Gli scioperi sono una dura e penosa e disastrosa necessità per gli operai. Sono un dovere oltre che un diritto e se una volta sono stati composti il sacrificio è stato grande, per questo ciò che è stato promesso ha un particolare valore, assai più delle poche migliaia di lire. E non può voler dire che allora il diritto di sciopero, sopravvenendo altri problemi specialmente di carattere nazionale, come gli attuali dei metalmeccanici, sia stato per sempre accantonato e quel dovere completamente scomparso.
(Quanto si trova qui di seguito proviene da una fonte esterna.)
Definition read_fasta_sequence_and_header (filepath : string) : M (list item) :=
  except_FileNotFoundError_exit (
    text <- open_read_text filepath ;;
    let '(yielded, rest) := header_search (readlines text) in
    ret (yielded ++ sequence_lines rest)).

(** ** The entropy coder interface

    [constriction.stream.stack.AnsCoder] with the calls the source makes.
    [Categorical(probabilities)] is built inside [encode_reverse] and
    [decode]; [None] stands for an exception of the library. *)
Class AnsCoder := {
  coder : Type;
  (** [AnsCoder()] *)
  coder_new : coder;
  (** [AnsCoder(compressed_data)] *)
  coder_from_compressed : list N -> option coder;
  (** [encoder.encode_reverse(np.array([symbol_index]), Categorical(probabilities))] *)
  encode_reverse : coder -> N -> list float -> option coder;
  (** [encoder.get_compressed()], an array of [uint32] words *)
  get_compressed : coder -> list N;
  (** [decoder.decode(Categorical(probabilities), 1)[0]] *)
  decode : coder -> list float -> option (N * coder)
}.

(** What a stack coder promises: the words are 32-bit, a coder rebuilt
    from its words is the coder that wrote them, a symbol can be pushed
    under the distribution of a row of the alphabet with positive counts,
    and popping under the same distribution returns the symbol pushed last
    and the coder before the push. *)
Class AnsCoderLaws (C : AnsCoder) := {
  get_compressed_uint32 :
    forall (c : coder) (w : N), w ∈ get_compressed c -> w < UINT32_MOD;
  from_get_compressed :
    forall c : coder, coder_from_compressed (get_compressed c) = Some c;
  encode_reverse_defined :
    forall (c : coder) (s : N) (counts : list N),
      length counts = length DNA_ALPHABET ->
      Forall (fun n => 1 <= n < UINT32_MOD) counts ->
      (N.to_nat s < length counts)%nat ->
      is_Some (encode_reverse c s (probabilities_of counts));
  decode_encode_reverse :
    forall (c c' : coder) (s : N) (p : list float),
      encode_reverse c s p = Some c' -> decode c' p = Some (s, c)
}.
(** [build_card(url, meta, title_fallback, desc_fallback)] *)
Definition build_card `{Runtime} (url : string) (meta : PyDict.dict string)
           (title_fallback desc_fallback : string) : PyDict.dict string :=
  let og_title := PyDict.get "og:title" meta in
  let tw_title := PyDict.get "twitter:title" meta in
  let og_desc := PyDict.get "og:description" meta in
  let tw_desc := PyDict.get "twitter:description" meta in
  let meta_desc := PyDict.get "description" meta in
  let og_image := PyDict.get "og:image" meta in
  let tw_image := PyDict.get "twitter:image" meta in
  let card_type := PyDict.get "twitter:card" meta in
  let tw_site := PyDict.get "twitter:site" meta in
  let title := or_str (or_opt tw_title og_title) title_fallback in
  let description :=
    or_str (or_opt (or_opt tw_desc og_desc) meta_desc) desc_fallback in
  let image := or_str (or_opt tw_image og_image) EmptyString in
  let image := if PyStr.truthy image then resolve_url url image else image in
  let card_type :=
    if negb (truthy_opt card_type) then
      if PyStr.truthy image then "summary_large_image" else "summary"
    else or_str card_type EmptyString in
  [("type", card_type);
   ("title", title);
   ("description", description);
   ("image", image);
   ("site", or_str tw_site EmptyString)].

(** ** The driver *)

(** [str(x)] *)
Definition py_str `{Runtime} (x : value) : string :=
  match x with
  | VStr s => s
  | _ => py_repr x
  end.
(** * The GraphQL mirror of [src/graphql/mirror.js], embedded in Rocq

    The mirror keeps a local relational copy of a remote GraphQL object
    graph.  This development embeds the store (the SQLite tables the
    module creates), the registrar, the outdated finder, the connection
    query builder, the two ingesters and the extractor, and proves the
    properties the specification states about them.

    Conventions of the embedding.

    - A JavaScript string is a [string]; [String.length] counts its code
      units.
    - A JavaScript object used as a dictionary is an association list in
      insertion order: [Object.keys] is [map fst], and its own property
      of a key is the first binding of the key.  Reading a key that the
      object does not have gives what [Object.prototype] has under that
      name, if anything: [inherits] says for which names.
    - A number of a response is held as the text [JSON.stringify] writes
      for it, which is all the mirror does with it.
    - What the built-in objects of the runtime hold under each name,
      and what a boolean, a number or a string holds, is not in the
      source: these are the parameters [builtin_get] and [scalar_get] of
      the class [Runtime].
    - A SQL table is the list of its rows in insertion order; a nullable
      column is an [option].
    - A method that reads or writes the database is a function from the
      database to a [Result]: either a value and the new database, or the
      message of the thrown [Error] and the database as the throw left it
      (what a surrounding transaction then rolls back). *)

From Stdlib Require Import String Ascii List ZArith Lia Bool Arith.
From Stdlib Require Import Decimal DecimalNat DecimalZ DecimalString.
Import ListNotations.
Local Open Scope list_scope.
Local Open Scope string_scope.
Local Open Scope Z_scope.

Set Implicit Arguments.
Set Warnings "-register-all".

(** ** Strings *)

Definition Typename := string.
Definition Fieldname := string.
Definition ObjectId := string.

(** The double quote character, and the one-character strings used when
    messages are glued together. *)
Definition dquote_char : ascii := ascii_of_nat 34.
Definition dquote : string := String dquote_char EmptyString.

(** [Array.prototype.join]. *)
Fixpoint join (sep : string) (parts : list string) : string :=
  match parts with
  | [] => EmptyString
  | [p] => p
  | p :: rest => p ++ sep ++ join sep rest
  end.

(** [String(n)] for a non-negative integer such as a string length. *)
Definition String_of_nat (n : nat) : string :=
  NilEmpty.string_of_uint (Nat.to_uint n).

(** [String(z)] for an integer. *)
Definition String_of_Z (z : Z) : string :=
  NilEmpty.string_of_int (Z.to_int z).

Definition hex_digit (n : nat) : ascii :=
  nth n [ "0"; "1"; "2"; "3"; "4"; "5"; "6"; "7"; "8"; "9";
          "a"; "b"; "c"; "d"; "e"; "f" ]%char "0"%char.

(** What [JSON.stringify] writes for one code unit of a string: the two
    characters it must escape, the short escapes of the control
    characters, [\u00XX] for the other control characters, and the
    character itself otherwise. *)
Definition json_escape_char (c : ascii) : string :=
  let n := nat_of_ascii c in
  if (n =? 34)%nat then "\" ++ dquote
  else if (n =? 92)%nat then "\\"
  else if (n =? 8)%nat then "\b"
  else if (n =? 12)%nat then "\f"
  else if (n =? 10)%nat then "\n"
  else if (n =? 13)%nat then "\r"
  else if (n =? 9)%nat then "\t"
  else if (n <? 32)%nat then
    "\u00" ++ String (hex_digit (n / 16)) (String (hex_digit (n mod 16)) EmptyString)
  else String c EmptyString.

Fixpoint json_escape (s : string) : string :=
  match s with
  | EmptyString => EmptyString
  | String c rest => json_escape_char c ++ json_escape rest
  end.

(** [JSON.stringify] on a string (the [s] of the error messages). *)
Definition JSON_stringify_string (s : string) : string :=
  dquote ++ json_escape s ++ dquote.

(** [String.prototype.startsWith]. *)
Fixpoint startsWith (prefix s : string) : bool :=
  match prefix, s with
  | EmptyString, _ => true
  | String a p, String b r => Ascii.eqb a b && startsWith p r
  | String _ _, EmptyString => false
  end.

(** [String.prototype.split] on a one-character separator: the pieces
    between the occurrences of [sep], at least one piece. *)
Fixpoint split_on (sep : ascii) (s : string) : list string :=
  match s with
  | EmptyString => [EmptyString]
  | String c rest =>
      if Ascii.eqb c sep then EmptyString :: split_on sep rest
      else match split_on sep rest with
           | [] => [String c EmptyString]
           | p :: ps => String c p :: ps
           end
  end.

(** ** Dictionaries *)

Section Dict.
Variable V : Type.

Definition Dict := list (string * V).

(** [obj[key]], [None] standing for [undefined]. *)
Fixpoint dict_get (key : string) (d : Dict) : option V :=
  match d with
  | [] => None
  | (k, v) :: rest => if String.eqb k key then Some v else dict_get key rest
  end.

(** [obj[key] = v]: an existing key keeps its place, a new one goes last. *)
Fixpoint dict_set (key : string) (v : V) (d : Dict) : Dict :=
  match d with
  | [] => [(key, v)]
  | (k, w) :: rest =>
      if String.eqb k key then (k, v) :: rest
      else (k, w) :: dict_set key v rest
  end.

(** [Object.keys(obj)]. *)
Definition dict_keys (d : Dict) : list string := map fst d.

End Dict.

(** The names of the properties of [Object.prototype].  Every object
    written [{}] or made by [JSON.parse] inherits them: reading one of
    these names on an object that has no such key gives a function (for
    [__proto__], the prototype itself), not [undefined]. *)
Definition Object_prototype : list string :=
  [ "constructor"; "__defineGetter__"; "__defineSetter__"; "hasOwnProperty";
    "__lookupGetter__"; "__lookupSetter__"; "isPrototypeOf";
    "propertyIsEnumerable"; "toString"; "valueOf"; "__proto__";
    "toLocaleString" ].

Definition inherits (key : string) : bool :=
  existsb (String.eqb key) Object_prototype.

(** ** SQL identifiers and parameter names *)

Definition is_word_char (c : ascii) : bool :=
  let n := nat_of_ascii c in
  ((65 <=? n) && (n <=? 90) || (97 <=? n) && (n <=? 122)
   || (48 <=? n) && (n <=? 57) || (n =? 95))%nat.

(** [isSqlSafe]: no character outside [[A-Za-z0-9_]]. *)
Fixpoint isSqlSafe (token : string) : bool :=
  match token with
  | EmptyString => true
  | String c rest => is_word_char c && isSqlSafe rest
  end.

(** The two functions of [parameterNameFor] in
    [_nontransactionallyUpdateOwnData]. *)
Module parameterNameFor.

Definition topLevelField (fieldname : Fieldname) : string :=
  join "_" ["t"; fieldname].

Definition nestedField (nestFieldname eggFieldname : Fieldname) : string :=
  join "_" ["n"; String_of_nat (String.length nestFieldname);
            nestFieldname; eggFieldname].

End parameterNameFor.

(** ** The schema *)

(** Modelled from the spec: the schema descriptor of [./schema], which the
    mirror imports and only reads.  A schema maps typenames to types; an
    object type maps fieldnames to field types; a nested field maps egg
    names to primitive or node eggs; a union lists its clauses. *)
Inductive Fidelity := FAITHFUL | UNFAITHFUL.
L'irrigidirsi sulle proprie posizioni è libertà per gli industriali, dev'essere uguale libertà per gli operai e forse per gli operai è valore assai più grande questa libertà, perché perdere da mesi gli straordinari e giorni e giorni di lavoro, è sacrificio che per gli operai arriva fino sulla tavola da pranzo, nel guardaroba dei figli, e forse fin nel pacchetto delle sigarette (dato che poi il governo aumenta così disinvoltamente anche le nazionali).
E' pagato duramente quell'irrigidirsi nelle loro posizioni sindacali: e questo sacrificio dà agli operai particolare diritto al rispetto.
Bisognerebbe allora che, se lottare è necessario e inevitabile, la lotta non turbasse una certa serenità di rapporti.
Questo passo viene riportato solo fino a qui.